On October 27, the U.S. Equal Employment Opportunity Commission filed a Petition for a Temporary Restraining Order and Preliminary Injunction against Honeywell International, seeking to prevent the company from implementing its employee wellness plan. A week later, U.S. District Court Judge Ann Montgomery denied the EEOC’s request. This is the third such suit challenging company wellness programs that has been filed by the EEOC in the past two months. The EEOC characterized the company’s wellness plan as providing for “penalties” if employees or their spouses declined to undergo biometric testing. The biometric test includes a blood draw that will evaluate employees’ and their spouses’ blood pressure, HDL and total cholesterol, glucose, and height, weight and waist circumference (BMI), and will also check for nicotine. The EEOC contends that the plan violates the Americans With Disabilities Act and Genetic Information Nondiscrimination Act by imposing penalties upon employees who do not elect to undergo biometric testing, and by imposing penalties to obtain medical information from the employees' spouses.
The EEOC’s main ADA concern with the program is that it does not consider participation in the plan to be voluntary. The ADA restricts against “medical examinations” unless the examination is used to determine whether the employee can perform the essential functions of the job or can do so without posing a direct threat due to a medical condition. The exception to this rule is for voluntary medical examinations that are part of an employee health program. In addition, certain other types of testing are exempt from the ADA under the safe harbor provision of the ADA. The safe harbor provision states that the ADA "shall not be construed" as prohibiting a covered entity "from establishing, sponsoring, observing or administering the terms of a bona fide benefit plan that are based on underwriting risks, classifying risks, or administering such risks that are based on or not inconsistent with State law." 42 U.S.C. § 12201(c)(2). In Seff v. Broward County, 691 F.3d 1221 (11th Cir. 2012), the Eleventh Circuit interpreted an employer’s wellness program which called for the imposition of a biweekly charge for refusing to undergo biometric screening to be a “term” of the employer’s plan, and thus to be within the safe harbor position. The EEOC addressed Seff in its pleadings, rejecting that holding as inconsistent with the purpose of the safe harbor provision.
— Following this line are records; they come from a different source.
Lemma processMessage_results (all : list Message) (st : PassState) (index : Z)
    (m : Message) :
  m ∈ all ->
  Forall (fun e : option string * Entry => Forall (resultFrom all) (toolCalls e.2)) st.1 ->
  Forall (fun e : option string * Entry => Forall (resultFrom all) (toolCalls e.2))
         (processMessage skip interrupt random st index m).1.
Proof.
  intros Hin Hall. unfold processMessage. case_bool_decide; [done|].
  destruct (msg_type m) eqn:Htype.
  - simpl. apply map_set_Forall_all; [by constructor|done].
  - pose proof (toolCallsWithStatus_fresh (toolCallsInMessage m) st.2) as Hfresh.
    destruct (toolCallsWithStatus interrupt random st.2 (toolCallsInMessage m))
      as [calls n']. simpl in *.
    apply map_set_Forall_all; [|done]. simpl.
    eapply Forall_impl; [exact Hfresh|]. intros tc Hnone result Hsome. congruence.
  - destruct (tool_call_id m) as [c|] eqn:Hc; simpl; [|done].
    destruct (String.eqb_spec c ""); simpl; [done|].
    apply applyToolResult_Forall_id; [|done]. simpl.
    intros k data i tc Hi Hid Hdata.
    rewrite list.Forall_forall in Hdata |- *. intros tc' Htc'.
    apply list_elem_of_lookup in Htc' as [j Hj].
    destruct (decide (i = j)) as [<-|Hne].
    + rewrite list_lookup_alter_eq, Hi in Hj. injection Hj as <-.
      intros result' [= <-]. exists m. simpl. by rewrite Hid.
    + rewrite list_lookup_alter_ne in Hj by done.
      apply Hdata. by eapply list_elem_of_lookup_2.
  - done.
Qed.
(** * Draftworx Context: range capture and replication engine

    A shallow embedding of the TypeScript sources
      - src/taskpane/taskpane.ts   (coordinate arithmetic, start-cell parsing)
      - src/lib/range.ts           (captureSelection, pasteRange)
      - src/lib/sheet.ts           (createSheet, generateUniqueSheetName)
      - src/lib/automations.ts     (copySelectionToNewSheet, duplicateSelection)
    together with the properties stated about them.

    Conventions of the embedding.
      - A JavaScript [number] that holds an integer is a [Js.number]: a
        double with its rounding above [2 ** 53], its infinities and [NaN].
        Sheet positions and the sizes of a range, which the sources only
        pass on to the host or count up to, are [Z].
      - A JavaScript string is a [string]: a sequence of code units below 256.
      - A loop is a structural recursion where the code bounds it, and a
        recursion on a step bound that ends in [Js.Running] where it does
        not.
      - Asynchronous host code is a state-and-exception computation over a
        request context (see [Module Office]). *)

From Stdlib Require Import ZArith Ascii String List Lia.
From stdpp Require Import base decidable numbers option list strings pretty gmap.

Local Open Scope Z_scope.
Local Open Scope string_scope.
Local Open Scope list_scope.

(** ** JavaScript primitives *)

Module Js.

(** [s.charCodeAt(i)] for the code unit [c] at position [i]. *)
Definition charCode (c : ascii) : Z := Z.of_N (N_of_ascii c).

(** [c.toLowerCase()] on one code unit below 256: the ASCII capitals and the
    Latin-1 capitals (U+00C0 to U+00DE, the multiplication sign U+00D7
    excepted) move up by 32, every other code unit is unchanged. *)
Definition toLowerCase_char (c : ascii) : ascii :=
  let n := N_of_ascii c in
  if ((65 <=? n) && (n <=? 90))%N
     || ((192 <=? n) && (n <=? 222) && negb (n =? 215))%N
  then ascii_of_N (n + 32)
  else c.

(** [s.toLowerCase()]. *)
Fixpoint toLowerCase (s : string) : string :=
  match s with
  | EmptyString => EmptyString
  | String c rest => String (toLowerCase_char c) (toLowerCase rest)
  end.

(** The character classes of the regular expressions [/[A-Z]+/] and
    [/\d+/]. *)
Definition is_upper (c : ascii) : bool :=
  let n := N_of_ascii c in ((65 <=? n) && (n <=? 90))%N.

Definition is_digit (c : ascii) : bool :=
  let n := N_of_ascii c in ((48 <=? n) && (n <=? 57))%N.

(** Whether [s] consists of characters of class [p] only. *)
Fixpoint all_chars (p : ascii -> bool) (s : string) : bool :=
  match s with
  | EmptyString => true
  | String c rest => p c && all_chars p rest
  end.

(** The longest prefix of [s] made of characters of class [p]. *)
Fixpoint take_run (p : ascii -> bool) (s : string) : string :=
  match s with
  | EmptyString => EmptyString
  | String c rest => if p c then String c (take_run p rest) else EmptyString
  end.

(** [s.match(/[p]+/)?.[0]]: the leftmost, longest non-empty run of
    characters of class [p]; [None] (undefined) when [s] has none. *)
Fixpoint match_run (p : ascii -> bool) (s : string) : option string :=
  match s with
  | EmptyString => None
  | String c rest =>
      if p c then Some (String c (take_run p rest)) else match_run p rest
  end.

(** [s.split(sep)] for a separator of one character. *)
Fixpoint split_loop (sep : ascii) (s : string) (cur : string) : list string :=
  match s with
  | EmptyString => [String.rev cur]
  | String c rest =>
      if Ascii.eqb c sep then String.rev cur :: split_loop sep rest ""
      else split_loop sep rest (String c cur)
  end.

Definition split (sep : ascii) (s : string) : list string :=
  split_loop sep s "".

(** [s.includes(sep)] for a separator of one character. *)
Fixpoint includes (sep : ascii) (s : string) : bool :=
  match s with
  | EmptyString => false
  | String c rest => Ascii.eqb c sep || includes sep rest
  end.

(** [a || b] on strings: the empty string is falsy. *)
Definition or_else (a : option string) (b : string) : string :=
  match a with
  | Some (String c rest) => String c rest
  | _ => b
  end.

(** A thrown value as the [catch] clauses of the automations read it:
    an [Error] object carries a message, any other value is rendered by
    [String(error)]. *)
Inductive Thrown : Type :=
| ErrorObject (message : string)
| OtherValue (rendered : string).

(** [error instanceof Error ? error.message : String(error)] *)
Definition error_text (error : Thrown) : string :=
  match error with
  | ErrorObject message => message
  | OtherValue rendered => rendered
  end.

(** How an evaluation ends: it returns, or it throws (for [async] code,
    the promise rejects), or a loop is still running when the step bound
    of the model is spent. *)
Inductive Completion (A : Type) : Type :=
| Return (a : A)
| Throw (error : Thrown)
| Running.
Arguments Return {A}.
Arguments Throw {A}.
Arguments Running {A}.

(** The numbers of the sources are IEEE 754 doubles that hold integers:
    loop counters, character codes, column numbers and row numbers.
    [Finite z] is the double whose value is the integer [z]; the arithmetic
    below rounds to the nearest double, ties to even, as the language
    prescribes.  Negative zero is not told apart from zero: no operation
    below gives another result on it. *)
Local Open Scope Z_scope.

Inductive number : Type :=
| Finite (z : Z)
| PosInfinity
| NegInfinity
| NaN.

(** [2 ** 53]: every integer up to it, in absolute value, is a double. *)
Definition exact_limit : Z := 9007199254740992.

(** The double nearest to the integer [z]. From [2 ** 53] on a double has 53
    significant bits: [z] is cut to them and the rest [r] decides the
    rounding; a result from [2 ** 1024] on is an infinity. *)
Definition round_int (z : Z) : number :=
  let a := Z.abs z in
  if a <=? exact_limit then Finite z
  else
    let unit_ := 2 ^ (Z.log2 a - 52) in
    let m := a / unit_ in
    let r := a mod unit_ in
    let m' := if 2 * r <? unit_ then m
              else if unit_ <? 2 * r then m + 1
              else if Z.even m then m else m + 1 in
    if 2 ^ 1024 <=? m' * unit_
    then (if 0 <? z then PosInfinity else NegInfinity)
    else Finite (Z.sgn z * (m' * unit_)).

(** [-x] *)
Definition neg (x : number) : number :=
  match x with
  | Finite z => Finite (- z)
  | PosInfinity => NegInfinity
  | NegInfinity => PosInfinity
  | NaN => NaN
  end.

(** [x + y] *)
Definition add (x y : number) : number :=
  match x, y with
  | Finite a, Finite b => round_int (a + b)
  | NaN, _ | _, NaN => NaN
  | PosInfinity, NegInfinity | NegInfinity, PosInfinity => NaN
  | PosInfinity, _ | _, PosInfinity => PosInfinity
  | NegInfinity, _ | _, NegInfinity => NegInfinity
  end.

(** [x - y] *)
Definition sub (x y : number) : number := add x (neg y).
Lemma suggested_name_accepted_witness :
  validate_filename "my_paper__v2_.yaml" = (true, "my_paper__v2_.yaml").
Proof.
  apply (suggested_name_accepted "subs/my paper (v2).yaml" "my_paper__v2_.yaml");
    [reflexivity | discriminate].
Defined.

(** X2: the validator looks at the base name only, and the name it
    returns, accepted or suggested, holds no slash. *)
Theorem validate_filename_base_only (filename : string) :
  validate_filename filename = validate_filename (basename filename)
  /\ no_slash (snd (validate_filename filename)) = true.
Proof.
  unfold validate_filename.
  rewrite (basename_no_slash _ (basename_has_no_slash filename)).
  split; [reflexivity |].
  destruct (filename_re_match (basename filename)); cbn [snd].
  - apply basename_has_no_slash.
  - apply all_allowed_no_slash, sanitize_all.
Qed.

(** ** The cleanup only trims *)

Section TrimExtras.

Implicit Types (p : ascii -> bool) (s inst : string).

Lemma rstrip_split p s :
  exists suf, s = Str.rstrip_by p s +:+ suf /\ Str.all p suf = true.
Proof.
  induction s as [|x s (suf & Hs & Hsuf)]; simpl.
  - exists "". split; reflexivity.
  - destruct (Str.is_empty (Str.rstrip_by p s)) eqn:He; simpl.
    + apply is_empty_eq in He. rewrite He in Hs. simpl in Hs. subst suf.
      destruct (p x) eqn:Hx.
      * exists (String x s). simpl. rewrite Hx, Hsuf. split; reflexivity.
      * exists s. rewrite He. split; [reflexivity | exact Hsuf].
    + exists suf. split; [simpl; congruence | exact Hsuf].
Qed.
(** * Agent orchestration core: sessions, workspaces and the continuation loop

    A shallow embedding of [backend/src/lib/terminal.ts],
    [backend/src/lib/worktree.ts] and [backend/src/lib/orchestrator.ts],
    of the event hub [backend/src/lib/websocket.ts], whose text the
    sources carry at the end of [backend/src/routes/tickets.ts], of the
    socket server of [backend/src/index.ts], and of the routes that call
    them.

    JavaScript strings are modelled by [string]; a character stands for one
    code unit below 256.  Objects held by reference (sessions in the
    registry, the orchestrator singleton) are modelled by the store that
    holds them, so that every mutation is visible to every later reader.
    Time stamps ([Date]) are not modelled unless a definition says so. *)

From Stdlib Require Import String Ascii List Arith Lia Bool.
From stdpp Require Import base option list gmap sets strings pretty.

#[local] Set Warnings "-clear-no-such-hyp".

Local Open Scope string_scope.
Local Open Scope list_scope.
Local Open Scope nat_scope.

(** ** JavaScript string primitives used by the sources *)

Module Js.

(** ["\n"] *)
Definition nl : ascii := Ascii.ascii_of_nat 10.

(** [s.split(sep)] for a one-character separator: never empty, and a
    trailing separator yields a trailing empty piece. *)
Fixpoint split (sep : ascii) (s : string) : list string :=
  match s with
  | EmptyString => [EmptyString]
  | String c s' =>
      if Ascii.eqb c sep then EmptyString :: split sep s'
      else match split sep s' with
           | [] => [String c EmptyString]
           | l :: ls => String c l :: ls
           end
  end.

(** [xs.join('')] *)
Definition join (xs : list string) : string := String.concat "" xs.

(** [s.includes(needle)] *)
Fixpoint includes (s needle : string) : bool :=
  if String.prefix needle s then true
  else match s with
       | EmptyString => false
       | String _ s' => includes s' needle
       end.

(** White space as matched by [\s] and removed by [trim()], restricted to
    code units below 256: TAB, LF, VT, FF, CR, SPACE and NBSP. *)
Definition isWhitespace (c : ascii) : bool :=
  let n := Ascii.nat_of_ascii c in
  (Nat.leb 9 n && Nat.leb n 13) || Nat.eqb n 32 || Nat.eqb n 160.

Fixpoint trimStart (s : string) : string :=
  match s with
  | String c s' => if isWhitespace c then trimStart s' else s
  | EmptyString => EmptyString
  end.

(** [trimEnd] drops a character when it is white space and everything
    after it has been dropped as well. *)
Fixpoint trimEnd (s : string) : string :=
  match s with
  | EmptyString => EmptyString
  | String c s' =>
      match trimEnd s' with
      | EmptyString => if isWhitespace c then EmptyString else String c EmptyString
      | t => String c t
      end
  end.

(** [s.trim()] *)
Definition trim (s : string) : string := trimEnd (trimStart s).

Fixpoint all_whitespace (s : string) : bool :=
  match s with
  | EmptyString => true
  | String c s' => isWhitespace c && all_whitespace s'
  end.

Fixpoint drop (n : nat) (s : string) : string :=
  match n, s with
  | S n', String _ s' => drop n' s'
  | _, _ => s
  end.

Definition upper (c : ascii) : ascii :=
  let n := Ascii.nat_of_ascii c in
  if Nat.leb 97 n && Nat.leb n 122 then Ascii.ascii_of_nat (n - 32) else c.

(** [s.toUpperCase()] on the ASCII letters *)
Fixpoint toUpperCase (s : string) : string :=
  match s with
  | EmptyString => EmptyString
  | String c s' => String (upper c) (toUpperCase s')
  end.

(** Exceptions: the constructor name and the message; [String(e)] prints
    both. *)
Record Exn := mkExn { exn_name : string; exn_message : string }.

Definition Error (msg : string) : Exn := mkExn "Error" msg.

(** Writing a property of [null] ([this.currentJob!.x = v] when
    [currentJob] is [null]).  The message text is the engine's. *)
Definition TypeError_null : Exn := mkExn "TypeError" "null is not an object".

Definition String_ (e : Exn) : string := exn_name e +:+ ": " +:+ exn_message e.

(** [s.startsWith(p)] *)
Definition startsWith (s p : string) : bool := String.prefix p s.

(** [s.replace(needle, repl)] for a string [needle]: the first occurrence
    is replaced, and [repl] holds no replacement pattern. *)
Fixpoint replaceFirst (needle repl s : string) : string :=
  if String.prefix needle s then repl +:+ drop (String.length needle) s
  else match s with
       | EmptyString => EmptyString
       | String c s' => String c (replaceFirst needle repl s')
       end.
In response, Honeywell rejected the EEOC’s characterization of the testing as involuntary, pointing out that Honeywell employees and their spouses independently decide whether to participate in the biometric screening. Honeywell further responded that its employees are not subject to any discipline or loss of coverage for choosing to participate in the screening, and that choosing to participate results in a company-provided Health Savings Account contribution ranging from $250 to $1,500. Responding to the EEOC’s assertion that Honeywell’s plan does not fall under the safe harbor provision, Honeywell pointed out that the program is a “term” of its health plan because only employees who are in the Honeywell group health plan are eligible to participate in the wellness program; and that as in Seff, the wellness plan’s biometric screening results are used to identify and assess health risks, and ultimately to reduce claims costs by reducing its employees’ health risks. Honeywell notes that grouping tobacco users under an adjusted premium accounts for the well-established increased health risks and costs associated with tobacco use.
The EEOC’s GINA claim stems from its characterization of the biometric testing that an employee’s spouse may undergo as “genetic information” within the meaning of GINA. The EEOC claims an employee’s genetic information includes all information relating to the manifestation of a disease or disorder in a family member, regardless of whether it is possible for the family member’s medical history (in this case the spouse) to have any predictive value with respect to an employee’s propensity to acquire any disease. Honeywell counters by referring the District Court to case law that opposes such reasoning. The company also noted that the biometric testing, which records blood pressure, HDL cholesterol level, total cholesterol, and nicotine level among other things, cannot be said to be a genetic test involving an analysis of “DNA, RNA, chromosomes, proteins or metabolites” or “detect genotypes, mutations, or chromosomal changes.” See 29 U.S.C. § 1191b(d)(7).
There are many company-sponsored wellness programs like Honeywell’s, which are designed to provide incentives to employees who voluntarily engage in awareness programs that include an assessment of their personal health and risk factors. Although it is disconcerting that the EEOC has chosen to challenge Honeywell’s program, Honeywell’s success on this stage (and perhaps going forward) may provide companies with much-needed guidance and a clearer path for designing and implementing their wellness programs in a manner that does not run afoul of the ADA or GINA.